The text is aimed at providing extra legal security to educational centers, specifying that the responsibility for the language project in the territory is the ministry of education, and not the schools themselves.
The decree entails deploying a broad regulation that specifies, among other things, how to prepare and revise the center's language projects, while language projects cannot be changed once the course has already started.
The decree will also establish a C2 level of Catalan as a requirement to be a teacher in public schools from the 2025-2026 school year. How this affects active teachers will have to be assessed at the union negotiating table.
The language regime decree also guarantees that students will leave school with the ability to speak three languages, ensures the personalized welcome of newly arrived students, and underlines the adequacy of the language immersion model; as announced today by Anna Simó, the Catalan education minister.
More "legal security"
According to the head of the education department, the decree aims to "give legal security" to schools and deploy a 2009 law that dictates the language regime of the Catalan education system.
The text is now in the public exhibition period and contributions can be made until September 15. Processing can be extended until April 2024.
During a press conference to present the new decree, Simó denounced the "threat" that the Catalan language faces from right-wing governments in other regions of Spain, as well as the "interference" of the high court, which recently ruled that three classes must teach at least one core subject through Spanish.

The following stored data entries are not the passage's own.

(** C28. A group scan that reports done has replayed everything it answers for. Whatever happens
    to it (failed queries, a dying stream, parking) and however many messages are published while
    it runs, a scan's done marker comes last, and then: each topic whose cursor was behind the
    newest message gets every message above its cursor up to the pinned ceiling, once and in
    ascending order; a topic that was current gets nothing; no other topic gets anything; and
    each batch is non-empty, ascending, bounded by batch size times page limit, labelled with its
    wave and with the bytes it reserved. *)
Theorem catch_up_groups_complete t env S fuel adds wave out :
  groups_pinned env adds S → group_adds adds →
  catchUpGroups t env fuel adds wave = Some out → (∃ b, b ∈ out ∧ cb_done b = true) →
  ∃ history, out = history ++ [doneMarker wave] ∧
    Forall (λ b, cb_wave b = wave ∧ cb_done b = false ∧ cb_err b = None ∧ cb_welcomeMsgs b = []
      ∧ cb_groupMsgs b ≠ []
      ∧ Z.of_nat (length (cb_groupMsgs b))
          ≤ atLeast1 (scanBatchTopics t) * atLeast1 (scanTopicPageLimit t)
      ∧ cb_bytes b = groupBytes (cb_groupMsgs b) ∧ ascending groupID (cb_groupMsgs b)) history ∧
    (∀ m, m ∈ history ≫= cb_groupMsgs → groupGroupId m ∈ gc_GroupID <$> adds) ∧
    (∀ a, a ∈ adds →
       filter (λ m, groupGroupId m = gc_GroupID a) (history ≫= cb_groupMsgs)
       = if decide (gc_IdCursor a < GetLatestGroupMessageID (snapshot env 0))
         then toGroupMessage <$> above g_ID (gc_IdCursor a)
                (topicRows g_GroupID g_ID S (gc_GroupID a))
         else []).
Proof.
  intros [Hwf Hpin] [Hnd Hu64] E Hdone.
  destruct (catchUpGroups_turns _ _ _ _ _ _ Hwf Hu64 E) as [[-> Hq]|[Hno|(Hc & Hq & E')]].
  - exists []. split; [done|]. split; [constructor|]. split; [by intros m ?%elem_of_nil|].
    intros a Ha. rewrite decide_False; [done|]. intros Hlt.
    assert (Hin : a ∈ groupQueue env adds) by (by apply list_elem_of_filter).
    rewrite Hq in Hin. by apply elem_of_nil in Hin.
  - destruct Hdone as (b & Hb & Hd). by rewrite (cut_undone out b Hno Hb) in Hd.
  - destruct (groupQueue_ok env adds (Hwf 0%nat) ltac:(by split)) as [Hok Hd].
    destruct (groupTurns_complete env _ _ _ wave S Hwf Hpin Hc (atLeast1_pos _) (atLeast1_pos _)
      _ _ _ _ Hok Hd E' Hdone) as (turns & -> & Hturns & Hkeys & Hrows).
    exists (omap (groupPack wave) turns). split; [done|]. split.
    { apply (groupPack_batches env _ _ (groupCeiling env adds) wave S Hwf Hpin); try done; apply atLeast1_pos. }
    rewrite groupPack_msgs. split.
    + intros m (r & -> & Hr)%list_elem_of_fmap. specialize (Hkeys r Hr).
      apply list_elem_of_fmap in Hkeys as (a & Ea & [_ Ha]%list_elem_of_filter).
      change (groupGroupId (toGroupMessage r)) with (g_GroupID r). rewrite Ea.
      by apply list_elem_of_fmap_2.
    + intros a Ha. by apply (turns_of_add env adds).
Qed.

(** C30. A group scan ends: on a stream that stays up and with queries that succeed, it hands over
    its done marker after at most one turn per topic and per message up to the ceiling. *)
Theorem catch_up_groups_ends t env S fuel adds wave :
  groups_pinned env adds S → group_adds adds →
  (∀ k, queryErr env k = None) → slotGranted env = true → (∀ k, streamAlive env k = true) →
  (∀ k, bytesGranted env k = true) → (length adds + length S ≤ fuel)%nat →
  ∃ out, catchUpGroups t env fuel adds wave = Some out ∧ doneMarker wave ∈ out.
Proof.
  intros [Hwf Hpin] [Hnd Hu64] He Hs Ha Hg Hf.
  pose proof (latest_bounds g_ID _ _ (Hwf 0%nat)) as H0.
  pose proof (latest_bounds g_ID _ _ (Hwf 1%nat)) as H1.
  assert (Hu : u64 (GetLatestGroupMessageID (snapshot env 0))
               = GetLatestGroupMessageID (snapshot env 0)).
  { apply u64_small. unfold GetLatestGroupMessageID. unfold_widths; lia. }
  unfold catchUpGroups. rewrite !He. simpl. rewrite Hu. fold (groupQueue env adds).
  unfold groupCeiling in Hpin. rewrite He in Hpin. simpl in Hpin.
  assert (Hlen : (length (groupQueue env adds) ≤ length adds)%nat) by apply length_filter.
  destruct (groupQueue_ok env adds (Hwf 0%nat) ltac:(by split)) as [Hok Hd].
  assert (Hpos : groupQueue env adds ≠ [] → 0 < GetLatestGroupMessageID (snapshot env 0)).
  { destruct (groupQueue env adds) as [|a l] eqn:E; [done|]. intros _.
    assert (Hin : a ∈ groupQueue env adds) by (rewrite E; left).
    apply list_elem_of_filter in Hin as [Hlt Hin]. rewrite Forall_forall in Hu64.
    specialize (Hu64 a Hin). unfold is_u64 in Hu64. lia. }
  destruct (groupQueue env adds) as [|q queue]; [by exists [doneMarker wave]; split;
    [destruct fuel|left]|].
  rewrite Hs. specialize (Hpos ltac:(done)).
  eapply groupTurns_ends; try done; [|apply atLeast1_pos..|lia].
  unfold refreshCeiling, GetLatestGroupMessageID in *. case_bool_decide; lia.
Qed.

(** * Concrete inputs *)

Definition sampleEnv : scanEnv :=
  mkScanEnv (λ _, sampleDb) (λ _, None) true (λ _, true) (λ _, true).

(** One row per topic and two topics per turn. *)
Definition sampleTunables : tunables :=
  mkTunables 1 1 1000 100 1 2 1 100 10.

Lemma catch_up_groups_complete_witness :
  ∃ history,
    catchUpGroups sampleTunables sampleEnv 20
      [mkGroupCatchup "g" 1; mkGroupCatchup "none" 9; mkGroupCatchup "h" 0] 5
    = Some (history ++ [doneMarker 5]) ∧
    filter (λ m, groupGroupId m = "g") (history ≫= cb_groupMsgs)
    = toGroupMessage <$> [mkGroupMessageRow 3 3000 "g" "y" "h3" (Some true) "" (Some true);
                          mkGroupMessageRow 4 1000 "g" "z" "h4" (Some false) "" None].
Proof.
  set (adds := [mkGroupCatchup "g" 1; mkGroupCatchup "none" 9; mkGroupCatchup "h" 0]).
  destruct (catchUpGroups sampleTunables sampleEnv 20 adds 5) as [out|] eqn:E;
    [|vm_compute in E; discriminate].
  destruct (catch_up_groups_complete sampleTunables sampleEnv (group_messages sampleDb) 20 adds 5
    out) as (history & -> & _ & _ & H).
  - split; [intros; exact (wf_group_ids _ sampleDb_wf)|]. intros k. by vm_compute.
  - split; [apply (bool_decide_unpack _); by vm_compute|].
    apply Forall_forall. intros a Ha. apply (Forall_forall (λ a, is_u64 (gc_IdCursor a)) adds);
      [|exact Ha]. unfold is_u64. repeat constructor; simpl; lia.
  - exact E.
  - exists (doneMarker 5). split; [|done]. vm_compute in E. injection E as <-. right; right; left.
  - exists history. split; [done|].
    etrans; [exact (H (mkGroupCatchup "g" 1) ltac:(left))|]. by vm_compute.
Defined.

Lemma catch_up_groups_ends_witness :
  ∃ out, catchUpGroups sampleTunables sampleEnv 6 [mkGroupCatchup "g" 1; mkGroupCatchup "h" 0] 5
         = Some out ∧ doneMarker 5 ∈ out.
Proof.
  apply (catch_up_groups_ends sampleTunables sampleEnv (group_messages sampleDb)); try done.
  - split; [intros; exact (wf_group_ids _ sampleDb_wf)|]. intros k. by vm_compute.
  - split; [apply (bool_decide_unpack _); by vm_compute|].
    unfold is_u64. repeat constructor; simpl; lia.
Defined.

Regarding the possibility that the Constitutional Court could pronounce the decree and the law on Catalan in school impermissible, Simó said that it would not affect the regulation that is currently being processed.
Immersion system
There are over 1.6 million students in Catalonia and since 1983, the vast majority of schools use Catalan as the working language with pupils. The territory has two main official languages, Spanish and Catalan, but there is a Catalan immersion system in place to strengthen the use of the language.

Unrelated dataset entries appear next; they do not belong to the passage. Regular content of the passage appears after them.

(* ===== verification/WelcomeCatchUp.v ===== *)
(** The welcome lane of the catch-up scans: catchUpWelcomes is the rotation of Rotation.v too,
    with its turns measured on raw rows, since a row of an unknown type has no message. *)

From S2P Require Import Prelude Topic Types MlsDb ReadStore Rotation Frames Writer CatchUp.

(** * The welcome lane *)

Lemma length_omap_le {A B} (f : A → option B) (l : list A) :
  (length (omap f l) ≤ length l)%nat.
Proof.
  induction l as [|a l IH]; [done|]. simpl. fold (omap f l). destruct (f a); simpl; lia.
Qed.

Lemma omap_filter_comm {A B} (f : A → option B) (P : B → Prop) (Q : A → Prop)
    `{∀ b, Decision (P b), ∀ a, Decision (Q a)} (l : list A) :
  (∀ a b, f a = Some b → P b ↔ Q a) → filter P (omap f l) = omap f (filter Q l).
Proof.
  intros HPQ. induction l as [|a l IH]; [done|]. rewrite filter_cons.
  change (omap f (a :: l)) with (match f a with Some b => b :: omap f l | None => omap f l end).
  destruct (f a) as [b|] eqn:E.
  - rewrite filter_cons, IH. destruct (decide (Q a)) as [HQ|HQ].
    + rewrite decide_True by (by apply (HPQ a b E)). simpl. by rewrite E.
    + rewrite decide_False; [done|]. by rewrite (HPQ a b E).
  - case_decide; [|done]. simpl. by rewrite E.
Qed.

Lemma toWelcomeMessage_key r m :
  toWelcomeMessage r = Some m → welcomeInstallationKey m = w_InstallationKey r.
Proof. unfold toWelcomeMessage. intros E. repeat case_bool_decide; by simplify_eq/=. Qed.

Section Welcomes.
Context (env : scanEnv) (batchTopics limit ceiling : Z) (wave : nat) (S : list WelcomeMessageRow).
Hypothesis Hwf : ∀ k, wf_db (snapshot env k).
Hypothesis Hpinned : ∀ k,
  filter (λ r, w_ID r ≤ ceiling) (welcome_messages (snapshot env (2 + k))) ≡ₚ S.
Hypothesis Hceiling : 0 < ceiling ≤ maxInt64.
Hypothesis HbatchTopics : 1 ≤ batchTopics.
Hypothesis Hlimit : 1 ≤ limit.

Definition welcomePair (a : WelcomeCatchup) : bytes * Z := (wc_InstallationKey a, wc_IdCursor a).
Definition welcomeOk (a : WelcomeCatchup) : Prop := 0 ≤ wc_IdCursor a ≤ maxInt64.
Local Abbreviation T := (topicRows w_InstallationKey w_ID S).

Definition welcomeScan (k : nat) (batch : list WelcomeCatchup) : result (list WelcomeMessageRow) :=
  call (queryErr env (2 + k)) (queryWelcomeMessagesWaveScan
    ((λ f, (wc_InstallationKey f, clampCursor (wc_IdCursor f))) <$> batch)
    (clampCursor 0) (clampCursor (u64 ceiling)) limit (snapshot env (2 + k))).

Definition welcomeRotate (rows : list WelcomeMessageRow) (b : WelcomeCatchup) : option WelcomeCatchup :=
  rotateWelcome limit (foldl addProgress ∅ rows) b.

Definition welcomePack (rows : list WelcomeMessageRow) : option catchUpBatch :=
  match omap toWelcomeMessage rows with
  | [] => None
  | msgs => Some (mkBatch [] msgs wave (welcomeBytes msgs) false None)
  end.

Lemma welcomeTurns_lane fuel k queue :
  welcomeTurns env batchTopics limit ceiling wave fuel k queue
  = laneTurns (streamAlive env) (bytesGranted env) wave (Z.to_nat batchTopics) welcomeScan
      welcomeRotate welcomePack fuel k queue.
Proof.
  revert k queue. induction fuel as [|fuel IH]; intros k [|q queue]; try done.
  cbn [welcomeTurns laneTurns]. destruct (streamAlive env k); [|done]. simpl negb. cbn iota.
  unfold QueryWelcomeMessagesWaveScan.
  assert (Hb : take (Z.to_nat batchTopics) (q :: queue) ≠ []).
  { destruct (Z.to_nat batchTopics) eqn:E; [lia|done]. }
  assert (Hu : u64 ceiling = ceiling) by (apply u64_small; unfold_widths; lia).
  rewrite bool_decide_false by (rewrite Hu; intros [?|?]; [done|lia]).
  unfold welcomeScan. destruct (queryErr env (2 + k)); simpl; [done|].
  rewrite IH. unfold welcomeRotate, welcomePack. by destruct (omap toWelcomeMessage _).
Qed.

Lemma welcomeScan_turn k batch :
  Forall welcomeOk batch →
  welcomeScan k batch = Ok (turn w_ID T (Z.to_nat limit) (welcomePair <$> batch))
  ∨ ∃ e, welcomeScan k batch = Err e.
Proof.
  intros Hok. unfold welcomeScan. destruct (queryErr env (2 + k)) as [e|]; [by right; exists e|].
  left. simpl. f_equal. unfold queryWelcomeMessagesWaveScan, turn. f_equal.
  rewrite !list_fmap_bind. apply Forall_bind_ext. eapply Forall_impl; [exact Hok|].
  clear Hok. intros a Hok. unfold welcomeOk in Hok. unfold compose, welcomeProbe.
  assert (Hc : ∀ c, 0 ≤ c ≤ maxInt64 → clampCursor c = c).
  { intros c ?. unfold clampCursor. rewrite bool_decide_false by lia. by apply i64_small. }
  assert (Hu : u64 ceiling = ceiling) by (apply u64_small; unfold_widths; lia).
  rewrite Hu, !Hc by (unfold maxInt64 in *; lia).
  apply (probe_fetch _ _ _ _ _ _ _ (welcomePair a) (wf_welcome_ids _ (Hwf (2 + k))) (Hpinned k)).
  apply Hok.
Qed.

Lemma welcomeRotate_rotate batch b :
  NoDup (welcomePair <$> batch).*1 → b ∈ batch → welcomeOk b →
  let rows := turn w_ID T (Z.to_nat limit) (welcomePair <$> batch) in
  welcomePair <$> welcomeRotate rows b = rotate w_ID T (Z.to_nat limit) (welcomePair b) ∧
  ∀ b', welcomeRotate rows b = Some b' → welcomeOk b'.
Proof.
  intros Hd Hb Hok rows.
  destruct (pinned_keyed w_ID _ _ _ _ (wf_welcome_ids _ (Hwf 2)) (Hpinned 0)) as [HS Hr].
  assert (Hin : (wc_InstallationKey b, wc_IdCursor b) ∈ welcomePair <$> batch)
    by (by apply (list_elem_of_fmap_2 welcomePair)).
  pose proof (progress_rotates w_InstallationKey w_ID S limit (wc_InstallationKey b) (wc_IdCursor b)
    HS Hr Hlimit) as [E1 E2].
  rewrite <- (turn_progress w_InstallationKey w_ID S _ _ _ _ (λ r, u64 (w_ID r)) HS Hd Hin) in E1, E2.
  unfold welcomeRotate, rotateWelcome. simpl.
  change (rotate w_ID T (Z.to_nat limit) (welcomePair b))
    with (rotate w_ID T (Z.to_nat limit) (wc_InstallationKey b, wc_IdCursor b)).
  rewrite <- E1. fold rows in E1, E2 |- *. set (p := default _ _) in *.
  destruct (bool_decide (RawCount p < limit)); [done|].
  destruct E2 as [Hlt Hp]; [done|]. rewrite Hlt. simpl. split; [done|].
  by intros b' [= <-].
Qed.

Lemma welcomePack_msgs turns :
  omap welcomePack turns ≫= cb_welcomeMsgs = omap toWelcomeMessage (mjoin turns).
Proof.
  induction turns as [|rows turns IH]; [done|].
  change (mjoin (rows :: turns)) with (rows ++ mjoin turns). rewrite omap_app, <- IH.
  unfold welcomePack at 1. simpl. fold (omap toWelcomeMessage rows).
  by destruct (omap toWelcomeMessage rows).
Qed.

Lemma toWelcomeMessage_id r m :
  0 < w_ID r ≤ maxInt64 → toWelcomeMessage r = Some m →
  welcomeID m = w_ID r.
Proof.
  unfold toWelcomeMessage. intros Hr E.
  assert (Hu : u64 (w_ID r) = w_ID r) by (apply u64_small; unfold_widths; lia).
  repeat case_bool_decide; simplify_eq/=; by rewrite Hu.
Qed.

Lemma welcome_ids_ascending rows :
  (∀ r, r ∈ rows → 0 < w_ID r ≤ maxInt64) → ascending w_ID rows →
  ascending welcomeID (omap toWelcomeMessage rows).
Proof.
  intros Hr Ha. induction rows as [|x l IH]; [constructor|].
  apply ascending_cons in Ha as [Hx Ha]. simpl. fold (omap toWelcomeMessage l).
  specialize (IH ltac:(intros; apply Hr; by right) Ha).
  destruct (toWelcomeMessage x) as [m|] eqn:E; [|done]. apply ascending_cons. split; [|done].
  intros m' (y & Hy & Ey)%list_elem_of_omap.
  rewrite (toWelcomeMessage_id x m), (toWelcomeMessage_id y m'); [by apply Hx|..|done].
  - apply Hr. by right.
  - done.
  - apply Hr. left.
Qed.

Lemma welcomePack_batches turns :
  Forall (λ rows, ascending w_ID rows ∧ (length rows ≤ Z.to_nat batchTopics * Z.to_nat limit)%nat
                  ∧ ∀ r, r ∈ rows → r ∈ S) turns →
  Forall (λ b, cb_wave b = wave ∧ cb_done b = false ∧ cb_err b = None ∧ cb_groupMsgs b = []
    ∧ cb_welcomeMsgs b ≠ [] ∧ Z.of_nat (length (cb_welcomeMsgs b)) ≤ batchTopics * limit
    ∧ cb_bytes b = welcomeBytes (cb_welcomeMsgs b) ∧ ascending welcomeID (cb_welcomeMsgs b))
    (omap welcomePack turns).
Proof.
  destruct (pinned_keyed w_ID _ _ _ _ (wf_welcome_ids _ (Hwf 2)) (Hpinned 0)) as [_ Hr].
  intros Ht. apply Forall_forall. intros b (rows & Hrows & E)%list_elem_of_omap.
  rewrite Forall_forall in Ht. destruct (Ht rows Hrows) as (Ha & Hl & Hin).
  unfold welcomePack in E. destruct (omap toWelcomeMessage rows) as [|m msgs] eqn:Em; [done|].
  injection E as <-. cbn [cb_wave cb_done cb_err cb_welcomeMsgs cb_groupMsgs cb_bytes].
  split_and!; [done..| |done|]; rewrite <- Em.
  - pose proof (length_omap_le toWelcomeMessage rows). lia.
  - apply welcome_ids_ascending; auto.
Qed.

Lemma welcomeTurns_complete fuel k queue out :
  Forall welcomeOk queue → NoDup (welcomePair <$> queue).*1 →
  welcomeTurns env batchTopics limit ceiling wave fuel k queue = Some out →
  (∃ b, b ∈ out ∧ cb_done b = true) →
  ∃ turns, out = omap welcomePack turns ++ [doneMarker wave] ∧
    Forall (λ rows, ascending w_ID rows
      ∧ (length rows ≤ Z.to_nat batchTopics * Z.to_nat limit)%nat ∧ ∀ r, r ∈ rows → r ∈ S) turns ∧
    (∀ r, r ∈ mjoin turns → w_InstallationKey r ∈ wc_InstallationKey <$> queue) ∧
    (∀ a, a ∈ queue → filter (λ r, w_InstallationKey r = wc_InstallationKey a) (mjoin turns)
                      = above w_ID (wc_IdCursor a) (T (wc_InstallationKey a))).
Proof.
  intros Hok Hd E (b & Hb & Hdone). rewrite welcomeTurns_lane in E.
  destruct (pinned_keyed w_ID _ _ _ _ (wf_welcome_ids _ (Hwf 2)) (Hpinned 0)) as [HS _].
  pose proof (topicRows_topics w_InstallationKey w_ID S HS) as HT.
  eapply (lane_rotation _ _ _ _ _ _ _ w_ID T (Z.to_nat limit) welcomePair welcomeOk) in E
    as [(turns & E & ->)|Hno]; [|by rewrite (Hno b Hb) in Hdone|..|done|done].
  - assert (HB : (1 ≤ Z.to_nat batchTopics)%nat) by lia.
    assert (HL : (1 ≤ Z.to_nat limit)%nat) by lia.
    exists turns. split; [done|]. split_and!.
    + assert (Ht := E). apply (rotation_turns w_InstallationKey) in Ht; [|done..].
      assert (Hsrc : ∀ rows r, rows ∈ turns → r ∈ rows → ∃ k, r ∈ T k).
      { intros rows r Hrows Hr. revert E Hrows Hr. by apply (rotation_src w_InstallationKey). }
      rewrite Forall_forall in *. intros rows Hrows. destruct (Ht rows Hrows).
      split_and!; [done..|]. intros r Hr. destruct (Hsrc rows r Hrows Hr) as [k' Hk'].
      by apply topicRows_elem in Hk' as [? _].
    + intros r (rows & Hr & Hrows)%list_elem_of_join.
      assert (Hin := E). apply (rotation_elem w_InstallationKey) with (rows := rows) (r := r) in Hin;
        [|done..].
      by rewrite <- list_fmap_compose in Hin.
    + intros a Ha. eapply (rotation_complete w_InstallationKey); try exact E; try done.
      by apply (list_elem_of_fmap_2 welcomePair).
  - intros k' batch Hbatch _ _. by apply welcomeScan_turn.
  - intros batch b' Hbatch Hdb Hb'. apply welcomeRotate_rotate; [done..|].
    by eapply Forall_forall in Hbatch.
  - intros rows b' Eb. unfold welcomePack in Eb. destruct (omap toWelcomeMessage rows); [done|].
    by injection Eb as <-.
  - lia.
Qed.

Lemma welcomeTurns_ends fuel k queue :
  Forall welcomeOk queue → NoDup (welcomePair <$> queue).*1 →
  (∀ k, streamAlive env k = true) → (∀ k, bytesGranted env k = true) →
  (∀ k, queryErr env k = None) → (length queue + length S ≤ fuel)%nat →
  ∃ out, welcomeTurns env batchTopics limit ceiling wave fuel k queue = Some out
         ∧ doneMarker wave ∈ out.
Proof.
  intros Hok Hd Ha Hg He Hf. rewrite welcomeTurns_lane.
  destruct (pinned_keyed w_ID _ _ _ _ (wf_welcome_ids _ (Hwf 2)) (Hpinned 0)) as [HS _].
  pose proof (topicRows_topics w_InstallationKey w_ID S HS) as HT.
  eapply (lane_ends _ _ _ _ _ _ _ w_ID T (Z.to_nat limit) welcomePair welcomeOk);
    [..|done|done|done|done| |].
  - intros k' batch Hbatch _ _. by apply welcomeScan_turn.
  - intros batch b' Hbatch Hdb Hb'. apply welcomeRotate_rotate; [done..|].
    by eapply Forall_forall in Hbatch.
  - lia.
  - intros k' b e. unfold welcomeScan. by rewrite He.
  - apply (rotation_terminates w_InstallationKey); try lia; [exact HT|].
    etrans; [by apply work_bound|]. by rewrite length_fmap.
Qed.
End Welcomes.

(** ** Whole scans of welcomes *)

(** The topics a scan does not prune, and the ceiling it pins. *)
Definition welcomeQueue (env : scanEnv) (adds : list WelcomeCatchup) : list WelcomeCatchup :=
  filter (λ a, wc_IdCursor a < GetLatestWelcomeMessageID (snapshot env 0)) adds.

Definition welcomeCeiling (env : scanEnv) (adds : list WelcomeCatchup) : Z :=
  let ceiling := GetLatestWelcomeMessageID (snapshot env 0) in
  match welcomeQueue env adds with
  | [] => ceiling
  | _ => refreshCeiling ceiling
           (call (queryErr env 1) (GetLatestWelcomeMessageID (snapshot env 1)))
  end.

(** Ids become visible in id order: every query of the scan's turns sees the same rows up to the
    ceiling, the rows [S]. *)
Definition welcomes_pinned (env : scanEnv) (adds : list WelcomeCatchup) (S : list WelcomeMessageRow)
    : Prop :=
  (∀ k, wf_db (snapshot env k)) ∧
  ∀ k, filter (λ r, w_ID r ≤ welcomeCeiling env adds) (welcome_messages (snapshot env (2 + k))) ≡ₚ S.

Definition welcome_adds (adds : list WelcomeCatchup) : Prop :=
  NoDup (wc_InstallationKey <$> adds) ∧ Forall (λ a, is_u64 (wc_IdCursor a)) adds.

The goal of this education policy in public and semi-public schools is for students to be proficient in both languages. Most of Catalonia’s students go to these kinds of schools; private ones, on the other hand, are exempt from implementing the immersion system.

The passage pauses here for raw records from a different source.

Lemma moves_ok l l' : moves budget cap l l' → laneOk budget cap l → laneOk budget cap l'.
Proof.
  intros Hm Hok. destruct Hm as [l i s s' b d put Hs Hm|l b rest Hw Hc|l i n b Hw Hb|l i Hw|l i Hw|l Hd];
    [by eapply scan_ok|pose proof Hok as [H1 H2 H3 H4 H5 H6 H7 H8 H9]..].
  - split; simpl; try done; [rewrite Hc in H3; simpl in H3; lia|].
    intros n. specialize (H9 n). unfold onWay, inFlight in *. rewrite Hw, Hc in H9. done.
  - pose proof (free_step _ _ _ _ Hb) as [Ef Er].
    split; simpl; try done; [by eapply step_accounted|by eapply (step_awake budget (Free n))|..].
    + intros j s Hj. rewrite Ef. auto.
    + intros j Hj. rewrite Ef. auto.
    + intros m. destruct (H9 m) as [G1 G2].
      assert (E : onWay m l = (if decide (n = m) then 1 else 0) + onWay m (mkFetchLane b (scanSlots l)
        (scans l) (catchUpCh l) None (taken l ++ [(i, Turn n)]) (streamDead l))).
      { unfold onWay, inFlight. rewrite Hw. simpl. rewrite count_cons. simpl.
        repeat case_decide; simplify_eq; try done; lia. }
      assert (Er' : count (λ k, k = m) (reserved (l_bytes l)) =
        (if decide (n = m) then 1 else 0) + count (λ k, k = m) (reserved b))
        by (by rewrite (count_perm _ _ _ Er), count_cons).
      split; [lia|]. intros Hdead. specialize (G2 Hdead). lia.
  - split; simpl; try done. intros n. specialize (H9 n). unfold onWay, inFlight in *. rewrite Hw in H9.
    simpl in H9. by rewrite count_cons in H9.
  - split; simpl; try done. intros n. specialize (H9 n). unfold onWay, inFlight in *. rewrite Hw in H9.
    simpl in H9. rewrite count_cons in H9. split; [by destruct H9|done].
  - split; simpl; try done. intros n. destruct (H9 n) as [G _]. split; [exact G|done].
Qed.
End Invariant.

"The immersion system places a community, students, in this case, in a language setting to achieve full bilingualism. And in Catalonia, there are two coexisting languages, Catalan and Spanish, but there is one that is clearly stronger in society," Anna Rosès, a Catalan language teacher at Barcelona’s Escola Pia Sarrià, told Catalan News.
Some of the reasons why Spanish has a bigger presence are because of pop culture, cinema, television channels, court rulings, or other day-to-day activities, in which people tend to favor the language in certain settings.
Catalan speakers often switch to Spanish without hesitation when speaking with people who talk to them in Spanish, and some Catalan speakers even talk to other Catalan speakers in Spanish sometimes.